The teacher gave us tasks with answers to prepare for tomorrow test from his book. Here is one of them:

  1. A pellet gun fires 10 pellets of 2.0 g, per second with a speed of 500 m/s. The pellets are stopped by a rigid wall. What are

a) the magnitude of the linear momentum of each pellet?

b) the kinetic energy of each pellet?

c) the magnitude of the average force on the wall from the stream of the pellets?

d) If each pellet is in contact with the wall for 0.55 ms, what is the magnitude of the average force on the wall from each pellet during contact?

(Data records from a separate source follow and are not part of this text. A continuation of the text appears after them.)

Lemma retract_ballot_filter member (l : list CC.Ballot) :
  NoDup (CC.ballot_memberId <$> l) →
  CC.retract_ballot member l = filter (fun b => CC.ballot_memberId b ≠ member) l.
Proof.
  intros Hnd. unfold CC.retract_ballot.
  destruct (list_find _ l) as [[i x]|] eqn:E.
  - by apply (delete_first_filter CC.ballot_memberId member l i x).
  - symmetry. by apply find_none_filter.
Qed.

(** Recording a ballot, on an item where nobody has two: the ballot
    joins the other members' ballots, and every earlier ballot of the
    member is gone. *)
Lemma record_ballot_ballots member vote now (it : CC.ConsensusItem) :
  NoDup (CC.ballot_memberId <$> all_ballots it) →
  all_ballots (CC.record_ballot member vote now it)
  ≡ₚ {| CC.ballot_memberId := member; CC.ballot_timestamp := now |}
     :: filter (fun b => CC.ballot_memberId b ≠ member) (all_ballots it).
Proof.
  unfold all_ballots. rewrite !fmap_app. intros Hnd.
  apply NoDup_app in Hnd as (Hs & _ & Hnd).
  apply NoDup_app in Hnd as (Ho & _ & Ha).
  rewrite !filter_app.
  unfold CC.record_ballot. simpl.
  rewrite !retract_ballot_filter by done.
  destruct vote; simpl.
  - rewrite <- app_assoc. simpl. by rewrite <- Permutation_middle.
  - rewrite <- (app_assoc (filter _ (CC.votes_oppose _))). simpl.
    rewrite <- Permutation_middle. by rewrite <- Permutation_middle.
  - rewrite !app_assoc. by rewrite <- Permutation_cons_append.
Qed.

Lemma checkConsensus_ballots now (it : CC.ConsensusItem) :
  all_ballots (CC.checkConsensus now it) = all_ballots it.
Proof. unfold all_ballots. by rewrite checkConsensus_votes. Qed.

Lemma record_ballot_distinct member vote now (it : CC.ConsensusItem) :
  NoDup (CC.ballot_memberId <$> all_ballots it) →
  NoDup (CC.ballot_memberId <$> all_ballots (CC.record_ballot member vote now it)).
Proof.
  intros Hnd. rewrite (record_ballot_ballots _ _ _ _ Hnd). rewrite fmap_cons. simpl.
  apply NoDup_cons. split; [apply key_not_in_filter | by apply NoDup_keys_filter].
Qed.

Lemma coordination_step_distinct self c :
  rsvps_distinct self ∧ ballots_distinct self →
  rsvps_distinct (coordination_step self c)
  ∧ ballots_distinct (coordination_step self c).
Proof.
  intros [Hr Hb]. destruct c as [| eventId m rsvp now | | itemId m v t1 t2]; simpl.
  - split; [|exact Hb]. unfold rsvps_distinct. simpl.
    apply Forall_app. split; [exact Hr|]. repeat constructor.
  - split; [by apply rsvpToEvent_distinct|].
    unfold CC.rsvpToEvent. by destruct (list_find _ _) as [[i e]|].
  - split; [exact Hr|]. unfold ballots_distinct. simpl.
    apply Forall_app. split; [exact Hb|]. repeat constructor.
  - unfold CC.voteOnConsensus.
    destruct (list_find _ _) as [[i it]|] eqn:E; [|by split].
    destruct (decide _); [by split|]. simpl. split; [exact Hr|].
    apply list_find_Some in E as (Hi & _ & _).
    unfold ballots_distinct in *. simpl. apply Forall_insert; [exact Hb|]. simpl.
    rewrite checkConsensus_ballots. apply record_ballot_distinct.
    rewrite Forall_lookup in Hb. exact (Hb _ _ Hi).
Qed.

Lemma coordination_run_distinct (calls : list coordination_call) self :
  rsvps_distinct self ∧ ballots_distinct self →
  rsvps_distinct (coordination_run calls self)
  ∧ ballots_distinct (coordination_run calls self).
Proof.
  revert self. induction calls as [|c calls IH]; intros self H; [exact H|].
  apply IH. by apply coordination_step_distinct.
Qed.

End Distinct.

(** One RSVP per member, one ballot per member. After any sequence of
    calls on a new coordination object, no event lists a member twice
    among its attendees, and no consensus item holds two ballots of one
    member, be it in one of the three arrays or across them. *)
Theorem one_record_per_member (calls : list coordination_call) :
  (∀ i e, CC.events (coordination_run calls CC.new) !! i = Some e →
          NoDup (CC.memberId <$> CC.attendees e))
  ∧ (∀ i it, CC.consensusItems (coordination_run calls CC.new) !! i = Some it →
             NoDup (CC.ballot_memberId <$>
                      (CC.votes_support (CC.item_votes it)
                       ++ CC.votes_oppose (CC.item_votes it)
                       ++ CC.votes_abstain (CC.item_votes it)))).
Proof.
  destruct (coordination_run_distinct calls CC.new) as [Hr Hb].
  { split; constructor. }
  unfold rsvps_distinct, ballots_distinct in *.
  rewrite Forall_lookup in Hr. rewrite Forall_lookup in Hb.
  split; [exact Hr | exact Hb].
Qed.

(** A change of mind moves the ballot. On an item where nobody has two
    ballots (every item reached from a new coordination object is one),
    an accepted vote leaves exactly one ballot of the member on the item,
    the one just cast, and it is the last of the array of the vote. *)
Theorem revote_moves_ballot (itemId member : string) (vote : CC.Vote)
    (t_ballot t_check : Z) (self : CC.t) (i : nat) (it : CC.ConsensusItem) :
  list_find (fun x => CC.item_id x = itemId) (CC.consensusItems self) = Some (i, it) →
  CC.item_status it = CC.voting →
  NoDup (CC.ballot_memberId <$> all_ballots it) →
  ∃ it',
    CC.consensusItems
      (CC.voteOnConsensus itemId member vote t_ballot t_check self).2 !! i = Some it'
    ∧ filter (fun b => CC.ballot_memberId b = member) (all_ballots it')
      = [{| CC.ballot_memberId := member; CC.ballot_timestamp := t_ballot |}]
    ∧ last (ballots_of vote it')
      = Some {| CC.ballot_memberId := member; CC.ballot_timestamp := t_ballot |}
    ∧ filter (fun b => CC.ballot_memberId b ≠ member) (all_ballots it')
      ≡ₚ filter (fun b => CC.ballot_memberId b ≠ member) (all_ballots it).
Proof.
  intros Hf Hs Hnd.
  rewrite (voteOnConsensus_accepted _ _ _ _ _ _ _ _ Hf Hs). simpl.
  apply list_find_Some in Hf as (Hi & _ & _).
  eexists. split; [apply list_lookup_insert_eq; by eapply lookup_lt_Some|].
  rewrite checkConsensus_ballots.
  pose proof (record_ballot_ballots member vote t_ballot it Hnd) as Hperm.
  pose proof (record_ballot_distinct member vote t_ballot it Hnd) as Hnd'.
  split; [|split].
  - (* exactly one ballot of the member *)
    assert (Hin : {| CC.ballot_memberId := member; CC.ballot_timestamp := t_ballot |}
                  ∈ all_ballots (CC.record_ballot member vote t_ballot it)).
    { rewrite Hperm. left. }
    revert Hnd' Hin. generalize (all_ballots (CC.record_ballot member vote t_ballot it)).
    intros l. induction l as [|b l IH]; intros Hnd' Hin; [by apply elem_of_nil in Hin|].
    rewrite fmap_cons in Hnd'. apply NoDup_cons in Hnd' as [Hb Hl].
    apply elem_of_cons in Hin as [<-|Hin].
    + rewrite filter_cons_True by done. f_equal.
      apply filter_none, Forall_forall. intros y Hy Hym.
      apply Hb. simpl. rewrite <- Hym. apply list_elem_of_fmap. eauto.
    + rewrite filter_cons_False; [by apply IH|].
      intros Hbm. apply Hb. rewrite Hbm.
      apply list_elem_of_fmap.
      exists {| CC.ballot_memberId := member; CC.ballot_timestamp := t_ballot |}.
      by split.
  - unfold ballots_of. rewrite checkConsensus_votes.
    destruct vote; simpl; apply last_snoc.
  - rewrite Hperm. rewrite filter_cons_False by (simpl; tauto).
    rewrite list_filter_filter. erewrite list_filter_iff; [reflexivity|]. tauto.
Qed.
(** X20. Adding a word that was not in the list and removing it again gives back
    the store as it was. *)
Theorem add_then_remove_restores (c : Command) (w : World) :
  args c ≠ [] →
  ¬ In (command_word str_lower c) (ban_words (settings (data w))) →
  data (snd (remove_ban_word str_lower env c
               (snd (add_ban_word str_lower env c w)))) = data w.
Proof.
  intros Hargs Hnot.
  rewrite (remove_ban_word_data str_lower env c _ Hargs), (add_ban_word_data str_lower env c w Hargs).
  apply mem_false in Hnot. rewrite Hnot. simpl.
  assert (Hmem : mem (command_word str_lower c)
                   (ban_words (settings (data w)) ++ [command_word str_lower c])
                 = true)
    by (apply mem_spec, in_or_app; right; left; reflexivity).
  rewrite Hmem. rewrite remove_first_appended by (apply mem_false, Hnot).
  destruct (data w) as [[] ? ?]. reflexivity.
Qed.

(** X21. A word that was just added is in force: the rule filter triggers on
    every text whose lower-case form contains it. *)
Theorem added_word_triggers_filter (c : Command) (w : World) (txt : string) :
  args c ≠ [] →
  contains (command_word str_lower c) (str_lower txt) = true →
  check_ban_words str_lower
    (ban_words (settings (data (snd (add_ban_word str_lower env c w))))) txt
  = true.
Proof.
  intros Hargs Hc.
  apply RuleFilterFacts.check_ban_words_spec.
  exists (command_word str_lower c). split; [|exact Hc].
  rewrite (proj1 (add_ban_word_words str_lower env c w Hargs)).
  apply added_In.
Qed.

End WordList.

Lemma add_ban_word_effect_witness :
  In "free money"
     (ban_words (settings (data (snd
        (add_ban_word ascii_lower (calm Malformed) shout (start strict)))))).
Proof.
  assert (Hargs : args shout ≠ []) by discriminate.
  pose proof (add_ban_word_effect ascii_lower (calm Malformed) shout
                (start strict) Hargs) as H.
  cbv zeta in H. apply H.
Defined.

Lemma remove_ban_word_effect_witness :
  ¬ In "spam"
      (ban_words (settings (data (snd
         (remove_ban_word ascii_lower (calm Malformed) unspam
            (start strict)))))).
Proof.
  assert (Hargs : args unspam ≠ []) by discriminate.
  pose proof (remove_ban_word_effect ascii_lower (calm Malformed) unspam
                (start strict) "spam" Hargs) as H.
  cbv zeta in H. apply H.
  vm_compute. repeat constructor; rewrite ?list_elem_of_In; simpl; intuition discriminate.
Defined.

Lemma add_then_remove_restores_witness :
  data (snd (remove_ban_word ascii_lower (calm Malformed) shout
               (snd (add_ban_word ascii_lower (calm Malformed) shout
                       (start strict))))) = strict.
Proof.
  apply (add_then_remove_restores ascii_lower (calm Malformed) shout
           (start strict)).
  - discriminate.
  - vm_compute. intuition discriminate.
Defined.

Lemma added_word_triggers_filter_witness :
  check_ban_words ascii_lower
    (ban_words (settings (data (snd
       (add_ban_word ascii_lower (calm Malformed) shout (start strict))))))
    "Get FREE money now" = true.
Proof.
  apply (added_word_triggers_filter ascii_lower (calm Malformed) shout
           (start strict) "Get FREE money now").
  - discriminate.
  - reflexivity.
Defined.

(** *** The commands that only answer *)

#[local] Instance only_answers_preorder : PreOrder only_answers.
Proof.
  split.
  - intros w. split; [reflexivity|]. exists []. split; [|constructor].
    symmetry. apply app_nil_r.
  - intros w1 w2 w3 [Hd1 (e1 & Ht1 & Ha1)] [Hd2 (e2 & Ht2 & Ha2)].
    split; [congruence|]. exists (e1 ++ e2). split.
    + rewrite Ht2, Ht1. symmetry. apply app_assoc.
    + apply Forall_app. split; assumption.
Qed.

Lemma only_answers_emit (e : event) :
  is_answer e = true → relates only_answers (emit e).
Proof.
  intros He w. split; [reflexivity|]. exists [e]. split; [reflexivity|].
  repeat constructor. exact He.
Qed.

Ltac answers := apply only_answers_emit; reflexivity.
(** * Jaco: a shallow embedding of the Japanese text wrapper (src/src/jaco.ts)

    Strings are JavaScript strings: finite sequences of 16-bit code units.
    The wrapper class [Jaco] holds one such string in its field [$]; every
    mutating method is modelled as a function from the receiver to the
    receiver after the call. *)

From Stdlib Require Import ZArith List Bool Lia QArith Qround.
Import ListNotations.

Open Scope Z_scope.

(** ** The platform: JavaScript strings, numbers and arrays *)

Module JS.

(** A code unit is an integer in 0 .. 65535. *)
Definition unit16 := Z.
Definition jsstring := list unit16.

Definition isHighSurrogate (c : unit16) : bool := (0xD800 <=? c) && (c <=? 0xDBFF).
Definition isLowSurrogate (c : unit16) : bool := (0xDC00 <=? c) && (c <=? 0xDFFF).
Definition isSurrogate (c : unit16) : bool := (0xD800 <=? c) && (c <=? 0xDFFF).

(** String.fromCharCode keeps the low 16 bits of its argument. *)
Definition fromCharCode (n : Z) : unit16 := n mod 65536.

Fixpoint str_eqb (a b : jsstring) : bool :=
  match a, b with
  | [], [] => true
  | x :: a', y :: b' => (x =? y) && str_eqb a' b'
  | _, _ => false
  end.

(** [stripPrefix p s] is the rest of [s] after the prefix [p], if [s] starts with [p]. *)
Fixpoint stripPrefix (p s : jsstring) : option jsstring :=
  match p with
  | [] => Some s
  | a :: p' =>
      match s with
      | [] => None
      | b :: s' => if a =? b then stripPrefix p' s' else None
      end
  end.

(** Line terminators of the regular expression grammar: LF, CR, LS, PS. *)
Definition isLineTerminator (c : unit16) : bool :=
  (c =? 0x000A) || (c =? 0x000D) || (c =? 0x2028) || (c =? 0x2029).

(** JavaScript numbers, as far as the wrapper looks at them: the three
    non-finite values and the finite ones with their exact value. What an
    addition or a subtraction gives is rounded ([toBinary64] below). *)
Inductive number : Type :=
| NaN
| PosInfinity
| NegInfinity
| Finite (q : Q).

Definition ofZ (z : Z) : number := Finite (inject_Z z).

(** The result of an addition or a subtraction is the binary64 value
    nearest to the exact one (round to nearest, ties to even): 53
    significant bits from the leading one, the unit in the last place never
    below 2^-1074, and infinity from 2^1024 - 2^970 on.

    [divNearestEven n d] is [n / d] rounded to the nearest integer, a tie
    going to the even one, for [0 <= n] and [0 < d]; [floorLog2 n d] is the
    exponent of the leading bit of [n / d], for [0 < n] and [0 < d]: the
    difference of the two bit lengths, or one less. *)
Definition divNearestEven (n d : Z) : Z :=
  match 2 * (n mod d) ?= d with
  | Lt => n / d
  | Gt => n / d + 1
  | Eq => if Z.even (n / d) then n / d else n / d + 1
  end.

Definition floorLog2 (n d : Z) : Z :=
  let e := Z.log2 n - Z.log2 d in
  if (if 0 <=? e then 2 ^ e * d <=? n else d <=? n * 2 ^ (- e)) then e else e - 1.

Definition toBinary64 (q : Q) : number :=
  let n := Z.abs (Qnum q) in
  let d := Zpos (Qden q) in
  if n =? 0 then Finite 0
  else
    let e := Z.max (floorLog2 n d) (-1022) in
    let s := e - 52 in
    let m := if 0 <=? s then divNearestEven n (d * 2 ^ s)
             else divNearestEven (n * 2 ^ (- s)) d in
    if (1024 <=? e) || ((e =? 1023) && (m =? 2 ^ 53))
    then (if Qnum q <? 0 then NegInfinity else PosInfinity)
    else
      let magnitude := if 0 <=? s then inject_Z (m * 2 ^ s)
                       else Qmake m (Z.to_pos (2 ^ (- s))) in
      Finite (if Qnum q <? 0 then Qopp magnitude else magnitude).

(** ToIntegerOrInfinity followed by the clamping every index argument gets:
    the result is a position in 0 .. len, counted from the end when negative. *)
Definition Qtruncate (q : Q) : Z := if Qle_bool 0 q then Qfloor q else Qceiling q.

Definition relativeIndex (len : Z) (n : number) : Z :=
  match n with
  | NaN => 0
  | PosInfinity => len
  | NegInfinity => 0
  | Finite q =>
      let i := Qtruncate q in
      if i <? 0 then Z.max (len + i) 0 else Z.min i len
  end.

(** String.prototype.slice(start, end); an absent [end] is the length. *)
Definition slice (s : jsstring) (start : number) (end_ : option number) : jsstring :=
  let len := Z.of_nat (length s) in
  let from := relativeIndex len start in
  let to := match end_ with None => len | Some e => relativeIndex len e end in
  firstn (Z.to_nat (Z.max (to - from) 0)) (skipn (Z.to_nat from) s).

(** String.prototype.substr(start, length), the operation the name refers to:
    an absent [length] runs to the end, a count is clamped to what is left. *)
Definition substr (s : jsstring) (start : number) (length_ : option number) : jsstring :=
  let len := Z.of_nat (length s) in
  let from := relativeIndex len start in
  let count :=
    match length_ with
    | None => len - from
    | Some NaN => 0
    | Some PosInfinity => len - from
    | Some NegInfinity => 0
    | Some (Finite q) => Z.min (Z.max (Qtruncate q) 0) (len - from)
    end in
  firstn (Z.to_nat count) (skipn (Z.to_nat from) s).

(** Array.prototype.indexOf on an array of strings, compared with [===]. *)
Fixpoint indexFrom (a : list jsstring) (x : jsstring) (i : Z) : Z :=
  match a with
  | [] => -1
  | y :: a' => if str_eqb y x then i else indexFrom a' x (i + 1)
  end.

Definition Array_indexOf (a : list jsstring) (x : jsstring) (fromIndex : number) : Z :=
  let len := Z.of_nat (length a) in
  match fromIndex with
  | PosInfinity => -1
  | _ =>
      let k := relativeIndex len fromIndex in
      indexFrom (skipn (Z.to_nat k) a) x k
  end.

(** Array.prototype.lastIndexOf on an array of strings: the search runs
    downwards from the start index [k]. *)
Definition Array_lastIndexOf (a : list jsstring) (x : jsstring) (fromIndex : number) : Z :=
  let len := Z.of_nat (length a) in
  let start :=
    match fromIndex with
    | NaN => Some (Z.min 0 (len - 1))
    | PosInfinity => Some (len - 1)
    | NegInfinity => None
    | Finite q =>
        let n := Qtruncate q in
        Some (if 0 <=? n then Z.min n (len - 1) else len + n)
    end in
  match start with
  | None => -1
  | Some k =>
      if k <? 0 then -1
      else
        match indexFrom (rev (firstn (Z.to_nat (k + 1)) a)) x 0 with
        | -1 => -1
        | j => k - j
        end
  end.

(** encodeURIComponent: the unreserved characters (letters, digits and
    [-_.!~*'()]) stay; every other code point is written as the escapes
    [%XX] of its UTF-8 octets; a surrogate outside a pair throws URIError
    ([None]). *)
Definition isUnreserved (c : unit16) : bool :=
  ((0x41 <=? c) && (c <=? 0x5A)) || ((0x61 <=? c) && (c <=? 0x7A))
  || ((0x30 <=? c) && (c <=? 0x39))
  || existsb (Z.eqb c) [0x2D; 0x5F; 0x2E; 0x21; 0x7E; 0x2A; 0x27; 0x28; 0x29].

Definition surrogatePairToCodePoint (lead trail : unit16) : Z :=
  (lead - 0xD800) * 0x400 + (trail - 0xDC00) + 0x10000.

Definition utf8 (cp : Z) : list Z :=
  if cp <? 0x80 then [cp]
  else if cp <? 0x800 then
    [Z.lor 0xC0 (Z.shiftr cp 6); Z.lor 0x80 (Z.land cp 0x3F)]
  else if cp <? 0x10000 then
    [Z.lor 0xE0 (Z.shiftr cp 12); Z.lor 0x80 (Z.land (Z.shiftr cp 6) 0x3F);
     Z.lor 0x80 (Z.land cp 0x3F)]
  else
    [Z.lor 0xF0 (Z.shiftr cp 18); Z.lor 0x80 (Z.land (Z.shiftr cp 12) 0x3F);
     Z.lor 0x80 (Z.land (Z.shiftr cp 6) 0x3F); Z.lor 0x80 (Z.land cp 0x3F)].

Definition hexDigit (d : Z) : unit16 := if d <? 10 then 0x30 + d else 0x41 + (d - 10).

Definition escape (octet : Z) : jsstring :=
  [0x25; hexDigit (Z.land (Z.shiftr octet 4) 0xF); hexDigit (Z.land octet 0xF)].

Fixpoint encodeURIComponent (s : jsstring) : option jsstring :=
  match s with
  | [] => Some []
  | c :: tl =>
      if isUnreserved c then option_map (cons c) (encodeURIComponent tl)
      else if isLowSurrogate c then None
      else if isHighSurrogate c then
        match tl with
        | d :: rest =>
            if isLowSurrogate d
            then option_map (app (flat_map escape (utf8 (surrogatePairToCodePoint c d))))
                   (encodeURIComponent rest)
            else None
        | [] => None
        end
      else option_map (app (flat_map escape (utf8 c))) (encodeURIComponent tl)
  end.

e) Why these two average forces calculated here are so different?

Answer:

a) Linear momentum of each pellet $$p=mv=0.002*500=1kg*m/s$$ b) Kinetic energy of each pellet is $$W=0.5*0.002*500=0.5J$$ c) Ten pellets are stuck into the wall in a second, so the average force is $$F=\frac{\Delta p}{\Delta t}=\frac{10*1}{1}=10N$$ d) The force during the contact is $$F=\frac{\Delta p}{\Delta t}=\frac{1}{0.00055}=1820N$$e) The difference is due of the long (0.1 s) delay between the bullets

I think, there's a typo in b. $K=\frac{mv^2}{2}=0.002*500^2*0.5=250J$

$\int_{t_i}^{t_f}{F(t)\,dt}$ is all force exerted on wall by pellets. By third Newton's law it equals to all force, the wall exerted on pellets.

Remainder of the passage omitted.